Two years later, Sunny has married Ransome and they have a baby. She is also running for Congress in her hometown of Diamond Junction, Oregon, and receives a call telling her that she has won.

==Reception==
Roger Ebert gave the film 2.5 stars out of 4 and wrote, "The character that Goldie Hawn creates in this movie is so refreshing and so interesting that they should have made the extra effort to write an intelligent screenplay about her." Gene Siskel of the Chicago Tribune awarded 2 stars out of 4 and wrote that it played like a "bad sequel" to Hawn's earlier hit, Private Benjamin. Siskel suggested that "it might have been intended as some emotional Frank Capra film with Hawn in the Jimmy Stewart role.

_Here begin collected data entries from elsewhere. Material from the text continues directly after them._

(** * Python-Image-Formatter: the compositor of [image_formatter.py] (command
    line) and [app.py] (web upload), embedded shallowly.

    Layout of the development:
    - [PyFloat]   : Python's [float] arithmetic as used by [app.py]
                    (binary64, round to nearest, ties to even);
    - [PyStr]     : the [str] methods used by [parse_color];
    - [PIL]       : the part of Pillow the two programs call;
    - [Cli], [Web]: the functions of [image_formatter.py] and [app.py];
    - theorems. *)

From Stdlib Require Import ZArith Lia Bool List.
From Stdlib Require Import SpecFloat.
From Stdlib Require Import QArith Qround Qminmax.
From Stdlib Require Import Ascii String.
From stdpp Require Import base option strings pretty gmap.

Local Open Scope Z_scope.

(* ===================================================================== *)
(** ** Python floats                                                      *)
(* ===================================================================== *)

Module PyFloat.

(** A finite binary floating point number [mant * 2 ^ expo].  The
    representation is not canonical; every operation below goes through
    [num] and [den], the value as a fraction with a positive denominator. *)
Record float := mk_float { mant : Z; expo : Z }.

Definition pow2 (k : Z) : Z := 2 ^ Z.max k 0.

Definition num (f : float) : Z := mant f * pow2 (expo f).
Definition den (f : float) : Z := pow2 (- expo f).

(** Precision of binary64. *)
Definition prec : Z := 53.

(** Quotient [N / D] rounded to the nearest integer, ties to even. *)
Definition round_half_even (N D : Z) : Z :=
  let q := N / D in
  let r := N mod D in
  match 2 * r ?= D with
  | Lt => q
  | Gt => q + 1
  | Eq => if Z.even q then q else q + 1
  end.

(** The exponent [e] of the float nearest to [n / d], for [0 < n] and
    [0 < d]: the one with [2^52 <= (n/d) / 2^e < 2^53]. *)
Definition rnd_exp (n d : Z) : Z :=
  let e0 := Z.log2 n - Z.log2 d - prec in
  if d * pow2 e0 * 2 ^ prec <=? n * pow2 (- e0) then e0 + 1 else e0.

(** [n / d] rounded to [prec] significant bits, for [0 < n] and [0 < d].
    The exponent range of binary64 is not modelled: the quotients and
    products of this program stay far from overflow and underflow. *)
Definition rnd_pos (n d : Z) : float :=
  let e := rnd_exp n d in
  mk_float (round_half_even (n * pow2 (- e)) (d * pow2 e)) e.

Definition fneg (f : float) : float := mk_float (- mant f) (expo f).

(** The fraction [n / d] ([0 < d]) rounded to the nearest float. *)
Definition rnd (n d : Z) : float :=
  match n ?= 0 with
  | Eq => mk_float 0 0
  | Gt => rnd_pos n d
  | Lt => fneg (rnd_pos (- n) d)
  end.

(** [float(n)] for a Python [int]. *)
Definition of_int (n : Z) : float := rnd n 1.

(** [a / b] on two Python ints: the correctly rounded quotient, or
    [ZeroDivisionError] ([None]). *)
Definition truediv (a b : Z) : option float :=
  if b =? 0 then None else Some (rnd (a * Z.sgn b) (Z.abs b)).

(** [f * g] on floats. *)
Definition fmul (f g : float) : float :=
  rnd (mant f * mant g * pow2 (expo f + expo g)) (pow2 (- (expo f + expo g))).

(** [n * f] with [n] an int: Python converts [n] to float first. *)
Definition mul_int_float (n : Z) (f : float) : float := fmul (of_int n) f.

(** [f < g]. *)
Definition flt (f g : float) : bool := num f * den g <? num g * den f.

(** [min(f, g)]: the first argument unless the second is smaller. *)
Definition fmin (f g : float) : float := if flt g f then g else f.

(** [int(f)]: truncation towards zero. *)
Definition to_int (f : float) : Z := Z.quot (num f) (den f).

(** *** Cross-check against the Standard Library's specification of
    binary64 ([SpecFloat], precision 53, maximal exponent 1024). *)

Definition sf_of_int (n : Z) : spec_float :=
  binary_normalize 53 1024 n 0 false.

But Stewart never would have stood for all the grade-Z slapstick material here, including a truly pathetic, protracted barroom brawl scene in which an Arab stereotype (André Gregory in a humiliating role) is turned on by sado-masochism." Vincent Canby of The New York Times wrote, "Though everything in 'Protocol' has been most carefully contrived, it has been contrived by talented people, particularly by Mr. Henry." Variety stated, "Moving far away from the disaster of 'Swing Shift' and back toward the smash success of 'Private Benjamin,' Hawn is once again properly bubbly (and brainy), but one big problem here is an oh-so-obvious effort to reinvent the formula that boosted 'Benjamin' to new heights." Paul Attanasio of The Washington Post called it "the kind of corny screwball comedy you thought nobody made anymore. By the end, its ersatz political moralism is almost too much to take; but buoyed by Buck Henry's often hilarious script, a wiggy performance by Goldie Hawn as a not-so-dumb blond, and director Herbert Ross's sure comic touch, 'Protocol' is pleasant piffle for a Sunday afternoon." Michael Wilmington of the Los Angeles Times wrote that "Goldie Hawn is likable—even if this movie (which might actually be subtitled 'Private Benjamin' Goes to Washington') is not." Kim Newman of The Monthly Film Bulletin wrote that the movie's most obvious influence was the 1950 film Born Yesterday, "but without displaying any understanding of why it worked so well. Its most explicit borrowing is from what now seems to be Born Yesterdays most embarrassing scene—the dumb blond being converted to committed patriotism by reading the original Constitution and touring Washington's state monuments."

 On Metacritic, it has a score of 55% based on reviews from 7 critics, indicating "mixed or average reviews".

===Box office===
The film grossed $3,427,840 in its first 5 days, starting December 21, 1984, and playing at 893 theaters in the United States and Canada. It eventually grossed $26,186,631 in the two nations.